McFarland returned to the Rangers for the 2003–04 season. In 59 games with the Rangers, McFarland scored 12 goals and 34 points. He suffered a late-season injury, and was limited to only one post-season game, where he was held to no points. Following the season, McFarland won the Herchenrader Family Award, which is given to the Rangers player with the Best Defensive Ability.

In 2004–05, McFarland returned to Kitchener for a third season. In 39 games with the Rangers, McFarland scored eight goals and 14 points. On January 9, 2005, the Rangers traded McFarland and a sixth round draft pick to the Windsor Spitfires for Ryan Donally.

Windsor Spitfires (2004–2006)
McFarland joined the Windsor Spitfires to finish the 2004–05 season, following a mid-season trade from the Kitchener Rangers. On January 13, 2005, McFarland played in his first game with Windsor, as he scored a goal against Ryan Nie of the Plymouth Whalers in a 5–2 victory. In 26 games with the Spitfires, McFarland scored three goals and 11 points. On March 31, McFarland played in his first playoff game with the Spitfires, and earned his first career playoff point, as he assisted on the overtime winning goal scored by Steve Downie, in a 4–3 win over the Sault Ste. Marie Greyhounds. In 11 playoff games, McFarland earned two assists.

In 2005–06, McFarland was named captain of the club. On October 8, McFarland scored the first multi-goal game of his career, scoring two goals against the Plymouth Whalers in a 6–5 loss. On October 27, McFarland set a career-high for points in a game, as he scored two goals and added an assist for three points, in a 6–4 win over the London Knights. On November 5, McFarland scored his first career hat trick, and added two assists, for a new career-high of five points in a game, as the Spitfires defeated the Saginaw Spirit 8–2. In 65 games during the regular season, McFarland set career highs in goals with 22, and points with 37. On April 2, 2006, McFarland scored his first career post-season goal, as he scored the game-winning goal against Justin Peters in a 7–4 win over the Plymouth Whalers. In seven playoff games, McFarland scored two goals and seven points.

University hockey

Acadia Axemen (2006–2010)
McFarland joined the Acadia Axemen of the Atlantic University Sport for the 2006–07 season. In his first season with the club, McFarland scored six goals and 19 points in 28 games.
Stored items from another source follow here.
Lemma io_simulates qa evs acks qa' : io_trace qa evs acks qa' → ∀ (s : P) pushed,
  inputs_ (sy_seq (p_sys s)) !! 0%nat = Some qa.1 → p_acks s = qa.2 → p_main s = MainLoop →
  sy_pushed (p_sys s) !! 0%nat = Some pushed →
  ∃ s', rtc step s s' ∧ inputs_ (sy_seq (p_sys s')) !! 0%nat = Some qa'.1 ∧ p_acks s' = qa'.2 ∧
    p_main s' = MainLoop ∧ sy_pushed (p_sys s') !! 0%nat = Some (pushed ++ evs) ∧ p_popped s' = p_popped s ++ acks ∧
    others s' = others s.
Proof.
  induction 1 as [qa|ev q q' a evs acks qa Hev Hp _ IH|x q a a' evs acks qa Hp _ IH]; intros s l Hi Ha Hm Hl.
  { exists s. rewrite !app_nil_r. split_and!; [apply rtc_refl|done..]. }
  all: destruct s as [y ak fl m w d pc po wr]; cbn in *; subst pc ak.
  - edestruct IH with (s := mkProc (mkSys (set_input 0 q' (sy_seq y)) (<[0%nat := l ++ [ev]]> (sy_pushed y))
        (sy_published y) (sy_seen y)) a fl m w d MainLoop po wr) as (s' & Hr & H1 & H2 & H3 & H4 & H5 & H6); cbn; try done.
    { apply list_lookup_insert_eq. by eapply lookup_lt_Some. }
    { apply list_lookup_insert_eq. by eapply lookup_lt_Some. }
    exists s'. rewrite <-app_assoc in H4. split_and!; try done. eapply rtc_l; [by eapply ps_submit|done].
  - edestruct IH with (s := mkProc y a' fl m w d MainLoop (po ++ [x]) wr)
      as (s' & Hr & H1 & H2 & H3 & H4 & H5 & H6); cbn; try done.
    exists s'. cbn in H5. rewrite <-app_assoc in H5. split_and!; try done. eapply rtc_l; [by eapply ps_take_ack|done].
Qed.

(** C11: A poll of the gateway is a run of the process, and the bytes that arrive
    determine what it does there.  Whatever the clients send and the sockets do, a
    [poll_once] that returns is a run in which only the gateway moves: it pushes, in
    order and as far as the queue has room, exactly the events of the order and
    cancel frames that are complete with the bytes that arrive in it ([handled]),
    all of whose fields fit, and pops exactly the acks that were waiting.  And it
    does return, given fuel for the data and the acks there are, unless a client
    sends a frame that makes the gateway erase the connection it is reading from: a
    logout, or a second logon.  So the theorems about the interleaved process cover
    the gateway's code. *)
Theorem gateway_poll_simulated fuel events (g : Gw Q A W) (s : P) l acks pushed :
  gw_ok g → drained g → attached g s →
  fifo_rep (sequencer_input_ g) l → fifo_rep (gw_acks_ g) acks → sy_pushed (p_sys s) !! 0%nat = Some pushed →
  (∀ g', poll_once fuel events g = Ret () g' →
     ∃ evs g1 s', handled fuel events g evs g1 ∧
       rtc step s s' ∧ attached g' s' ∧ gw_ok g' ∧ drained g' ∧ others s' = others s ∧
       sy_pushed (p_sys s') !! 0%nat = Some (pushed ++ take (@fifo_room _ _ FQ - length l) evs) ∧
       p_popped s' = p_popped s ++ acks) ∧
  (settled g → polite (gw_world g) → enough fuel (gw_world g) → (length acks < fuel)%nat →
     ∃ g', poll_once fuel events g = Ret () g' ∧ settled g').
Proof.
  intros Hg Hdr [Hi Ha Hm _] Hl Hk Hp. split; [|by intros; eapply poll_serves]. intros g' Hpoll.
  destruct (io_ok_poll fuel events g () g' Hg Hpoll) as ((evs' & acks' & Hio)%io_traced & Hg' & _).
  destruct (poll_moved fuel events g g' Hdr Hpoll) as (evs & g1 & Hh & Hdr' & Hq).
  assert (fifo_rep (gw_acks_ g') []) as He.
  { eapply poll_empties; [exact Hpoll|]. intros g2 H2. by destruct (io_ok_events fuel events g () g2 Hg H2) as (_ & (_ & ? & _) & _). }
  destruct (io_trace_rep _ _ _ _ Hio l acks Hl Hk) as (Hl' & k' & -> & Hk').
  pose proof (fifo_rep_inj _ _ _ Hk' He) as ->. rewrite app_nil_r.
  pose proof (fifo_rep_inj _ _ _ Hl' (Hq l Hl)) as Heq. apply app_inv_head in Heq as ->.
  destruct (io_simulates _ _ _ _ Hio s pushed Hi Ha Hm Hp) as (s' & Hr & H1 & H2 & H3 & H4 & H5 & H6).
  exists evs, g1, s'. split_and!; try done.
Qed.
In two playoff games, McFarland earned an assist.

McFarland was named captain of the Axemen in his second season with the club. In 2007–08, McFarland scored eight goals and 25 points in 28 games, leading the team in scoring. In the post-season, he was limited to no points in two games.

In his third season with the Axemen in 2008–09, McFarland remained the captain of the club, as he scored seven goals and 15 points in 28 games. In the playoffs, McFarland scored a goal and four points in five games.

In his final season with Acadia in 2009–10, McFarland continued his captaincy duties. In 28 games, he scored four goals and 15 points. In the post-season, McFarland earned an assist in four games.

Regular season and playoffs

Coaching career

Oshawa Generals (2012–2014)
McFarland joined the Oshawa Generals on the Ontario Hockey League (OHL) as an assistant coach, working under the newly-hired head coach D.J. Smith. In his first season with the club in 2012–13, the Generals finished in third place in the Eastern Conference with a 42–22–1–3 record, earning 88 points. In the post-season, the Generals defeated the Niagara IceDogs in the conference quarter-finals, however, the club was swept by the Barrie Colts in the conference semi-finals.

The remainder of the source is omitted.